#### Exercise
Scan the entries below for the string "list" and copy every line where it turns up.

#### Provided information
★ ★ ★
(** The confirmation wait, the same in both files. *)
Definition evm_confirm (provider txHash : string) : M JSObject Empty_set :=
  try_catch
    (receipt <- call (EvWait provider txHash confirmation_timeout_ms)
                     (fun h => race_timeout (wait net h provider txHash)) ;;
     when (rc_status receipt =? 0)
       then_return failure "Transaction failed during execution" "TRANSACTION_FAILED" ;;
     return_ [("success", JBool true);
              ("txHash", rc_transactionHash receipt);
              ("gasUsed", JString (BigInt_toString (rc_gasUsed receipt)));
              ("blockNumber", JInt (rc_blockNumber receipt))])
    (fun confirmError =>
       when includes (err_message confirmError) "timeout"
         then_return
           [("success", JBool false);
            ("msg", JString "Transaction sent but confirmation timed out. Check transaction status manually.");
            ("code", JString "CONFIRMATION_TIMEOUT");
            ("txHash", JString txHash)] ;;
       throw confirmError).

(** *** BASE *)

Definition base_rpcUrls : list string :=
  ["https://base.drpc.org/";
   "https://mainnet.base.org/";
   "https://base-mainnet.public.blastapi.io"].

(** The minimum balance, in wei.  The source tests
    [parseFloat(ethers.formatEther(balance)) < 0.001] on doubles;
    [formatEther] prints the exact quotient, rounding to the nearest double
    is monotone, and [0.001 - 1e-18] and [0.001] are more than one unit in
    the last place apart (2^-62 there), so that for an integer number of wei
    the test is [balance < 10^15]. *)
Definition base_min_balance : Z := ether / 1000.
Definition base_gasLimit : Z := 500000.
Definition base_gasPrice : Z := 20 * gwei.

Definition base_mintFunctions (wallet : string) (mintQuantity : JSValue)
    : list MintFunction :=
  [("mint", [mintQuantity]);
   ("publicMint", [mintQuantity]);
   ("mint", [JString wallet; mintQuantity]);
   ("mintTo", [JString wallet; mintQuantity])].

(** The loop over [mintFunctions]: the pair [(tx, lastError)] it leaves. *)
Fixpoint base_try_mint (provider : string) (contract : string -> bool)
    (fs : list MintFunction)
    (lastError : option JSError) : M JSObject (option string * option JSError) :=
  match fs with
  | [] => ret (None, lastError)
  | (name, args) :: rest =>
      if contract name then
        estimated <-
          try_catch
            (call (EvEstimateGas provider name args)
                  (fun h => estimateGas net h provider name args) ;;
             ret true)
            (fun gasError => ret false) ;;
        if estimated then
          sent <-
            try_catch
              (tx <- call (EvSend provider name args base_gasLimit base_gasPrice)
                          (fun h => sendTransaction net h provider name args
                                      base_gasLimit base_gasPrice) ;;
               ret (inl tx))
              (fun funcError => ret (inr funcError)) ;;
          match sent with
          | inl tx => ret (Some tx, lastError)
          | inr funcError => base_try_mint provider contract rest (Some funcError)
          end
        else base_try_mint provider contract rest lastError
      else base_try_mint provider contract rest lastError
  end.

Definition base_no_tx (lastError : option JSError) : JSObject :=
  let errorMsg := match lastError with
                  | Some e => err_message e
                  | None => ""
                  end in
  if includes errorMsg "insufficient funds" then
    failure "Insufficient funds for transaction + gas fees" "INSUFFICIENT_FUNDS"
  else if includes errorMsg "execution reverted" then
    let revertReason := match match_reason errorMsg with
                        | Some r => r
                        | None => "Unknown reason"
                        end in
    failure ("Transaction reverted: " ++ revertReason) "TRANSACTION_REVERTED"
  else if includes errorMsg "nonce too low" then
    failure "Transaction nonce error. Please try again." "NONCE_ERROR"
  else if includes errorMsg "replacement transaction underpriced" then
    failure "Gas price too low. Please try again with higher gas." "GAS_PRICE_LOW"
  else if includes errorMsg "intrinsic gas too low" then
    failure "Gas limit too low for this transaction" "GAS_LIMIT_LOW"
  else
    failure "No compatible mint function found or all mint attempts failed"
            "MINT_FUNCTION_FAILED".

(** What [mintBASE] does once [provider] is connected. *)
Definition base_after_connect (provider : string)
    (privateKey contractAddress mintQuantity : JSValue)
    : M JSObject Empty_set :=
  wallet <-
    try_catch
      (call (EvLocal "new ethers.Wallet") (fun _ => newWallet lib privateKey))
      (fun keyError =>
         return_ (failure "Invalid private key format" "INVALID_PRIVATE_KEY")) ;;
  try_catch
    (balance <- call (EvGetBalance provider wallet)
                     (fun h => getBalance net h provider wallet) ;;
     when (balance <? base_min_balance)
       then_return
         failure ("Insufficient balance. Current: " ++ etherFixed4 lib balance
                  ++ " ETH. Minimum required: 0.001 ETH")
                 "INSUFFICIENT_BALANCE" ;;
     ret tt)
    (fun balanceError =>
       return_ (failure "Failed to check wallet balance" "BALANCE_CHECK_FAILED")) ;;
  contract <-
    try_catch
      (call (EvLocal "new ethers.Contract") (fun _ => newContract lib contractAddress))
      (fun contractError =>
         return_ (failure "Failed to create contract instance"
                          "CONTRACT_INSTANCE_FAILED")) ;;
  try_catch
    (code <- call (EvGetCode provider contractAddress)
                  (fun h => getCode net h provider contractAddress) ;;
     when String.eqb code "0x"
       then_return failure "Contract not found at the provided address"
                           "CONTRACT_NOT_FOUND" ;;
     ret tt)
    (fun codeError =>
       return_ (failure "Failed to verify contract existence"
                        "CONTRACT_VERIFICATION_FAILED")) ;;
  minted <- base_try_mint provider contract
              (base_mintFunctions wallet mintQuantity) None ;;
  match minted with
  | (None, lastError) => return_ (base_no_tx lastError)
  | (Some txHash, _) => evm_confirm provider txHash
  end.

Definition mintBASE (input : JSObject) : AsyncFn JSObject :=
  let privateKey := get input "privateKey" in
  let contractAddress := get input "contractAddress" in
  let mintQuantity := get input "mintQuantity" in
  run (try_catch
    (when negb (ToBoolean privateKey)
       then_return failure "Private key is required" "MISSING_PRIVATE_KEY" ;;
     when negb (ToBoolean contractAddress)
       then_return failure "Contract address is required" "MISSING_CONTRACT_ADDRESS" ;;
     too_low <- attempt (falsy_or_lt host mintQuantity 1) ;;
     when too_low
       then_return failure "Mint quantity must be at least 1" "INVALID_QUANTITY" ;;
     when negb (isAddress lib contractAddress)
       then_return failure "Invalid contract address format" "INVALID_ADDRESS_FORMAT" ;;
     connected <- connect_provider base_rpcUrls ;;
     match connected with
     | None =>
         return_ (failure "Unable to connect to BASE network. All RPC endpoints are down."
                          "RPC_CONNECTION_FAILED")
     | Some provider =>
         base_after_connect provider privateKey contractAddress mintQuantity
     end)
    (evm_outer_catch
       "Network connection error. Please check your internet and try again."
       "Request timed out. Network might be congested."
       "Insufficient funds to cover transaction and gas fees"
       "Rate limited by RPC provider. Please try again in a moment."
       "Transaction failed. Please verify your inputs and try again.")).

(** *** BSC *)

Definition bsc_rpcUrls : list string :=
  ["https://bsc-dataseed.binance.org/";
   "https://bsc-dataseed1.defibit.io/";
   "https://bsc-dataseed1.ninicoin.io/";
   "https://bsc.drpc.org/"].

(** The minimum balance, in wei: [parseFloat(...) < 0.005], which for an
    integer number of wei is [balance < 5 * 10^15] ([0.005 - 1e-18] and
    [0.005] are more than one unit in the last place apart, 2^-60 there). *)
Definition bsc_min_balance : Z := 5 * (ether / 1000).
Definition bsc_gas_buffer : Z := 50000.
Definition bsc_fixed_gasLimit : Z := 300000.
Definition bsc_fallback_gasPrice : Z := 5 * gwei.

Definition bsc_mintFunctions (wallet : string) (mintQuantity : JSValue)
    : list MintFunction :=
  [("mint", [mintQuantity]);
   ("publicMint", [mintQuantity]);
   ("batchMint", [mintQuantity]);
   ("mint", [JString wallet; mintQuantity]);
   ("mintTo", [JString wallet; mintQuantity])].

(** [feeData.gasPrice || ethers.parseUnits("5", "gwei")]: [null] and [0n]
    are falsy. *)
Definition gasPrice_or_fallback (gasPrice : option Z) : Z :=
  match gasPrice with
  | Some p => if p =? 0 then bsc_fallback_gasPrice else p
  | None => bsc_fallback_gasPrice
  end.

Definition bsc_gasPrice (provider : string) : M JSObject Z :=
  try_catch
    (feeData <- call (EvGetFeeData provider) (fun h => getFeeData net h provider) ;;
     ret (gasPrice_or_fallback feeData))
    (fun gasPriceError => ret bsc_fallback_gasPrice).

Fixpoint bsc_try_mint (provider : string) (contract : string -> bool) (gasPrice : Z)
    (fs : list MintFunction) (lastError : option JSError)
    : M JSObject (option string * option JSError) :=
  match fs with
  | [] => ret (None, lastError)
  | (name, args) :: rest =>
      if contract name then
        estimated <-
          try_catch
            (gasEstimate <- call (EvEstimateGas provider name args)
                                 (fun h => estimateGas net h provider name args) ;;
             tx <- call (EvSend provider name args (gasEstimate + bsc_gas_buffer) gasPrice)
                        (fun h => sendTransaction net h provider name args
                                    (gasEstimate + bsc_gas_buffer) gasPrice) ;;
             ret (Some tx))
            (fun gasError => ret None) ;;
        match estimated with
        | Some tx => ret (Some tx, lastError)
        | None =>
            fixed <-
              try_catch
                (tx <- call (EvSend provider name args bsc_fixed_gasLimit gasPrice)
                            (fun h => sendTransaction net h provider name args
                                        bsc_fixed_gasLimit gasPrice) ;;
                 ret (inl tx))
                (fun fixedGasError => ret (inr fixedGasError)) ;;
            match fixed with
            | inl tx => ret (Some tx, lastError)
            | inr fixedGasError =>
                bsc_try_mint provider contract gasPrice rest (Some fixedGasError)
            end
        end
      else bsc_try_mint provider contract gasPrice rest lastError
  end.

Definition bsc_no_tx (lastError : option JSError) : JSObject :=
  let errorMsg := match lastError with
                  | Some e => err_message e
                  | None => ""
                  end in
  if includes errorMsg "insufficient funds" then
    failure "Insufficient BNB for transaction + gas fees" "INSUFFICIENT_FUNDS"
  else if includes errorMsg "execution reverted" then
    let revertReason := match match_reason errorMsg with
                        | Some r => r
                        | None => "Unknown reason"
                        end in
    failure ("Transaction reverted: " ++ revertReason) "TRANSACTION_REVERTED"
  else if includes errorMsg "nonce too low" then
    failure "Transaction nonce error. Please try again." "NONCE_ERROR"
  else if includes errorMsg "replacement transaction underpriced" then
    failure "Gas price too low. Please try again." "GAS_PRICE_LOW"
  else if includes errorMsg "intrinsic gas too low" then
    failure "Gas limit too low for this transaction" "GAS_LIMIT_LOW"
  else if includes errorMsg "max fee per gas less than block base fee" then
    failure "Gas fee too low for current network conditions" "GAS_FEE_TOO_LOW"
  else
    failure "No compatible mint function found or all mint attempts failed"
            "MINT_FUNCTION_FAILED".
★ ★ ★
#### Result below
Definition base_rpcUrls : list string :=
    : list MintFunction :=
    (fs : list MintFunction)
Definition bsc_rpcUrls : list string :=
    : list MintFunction :=
    (fs : list MintFunction) (lastError : option JSError)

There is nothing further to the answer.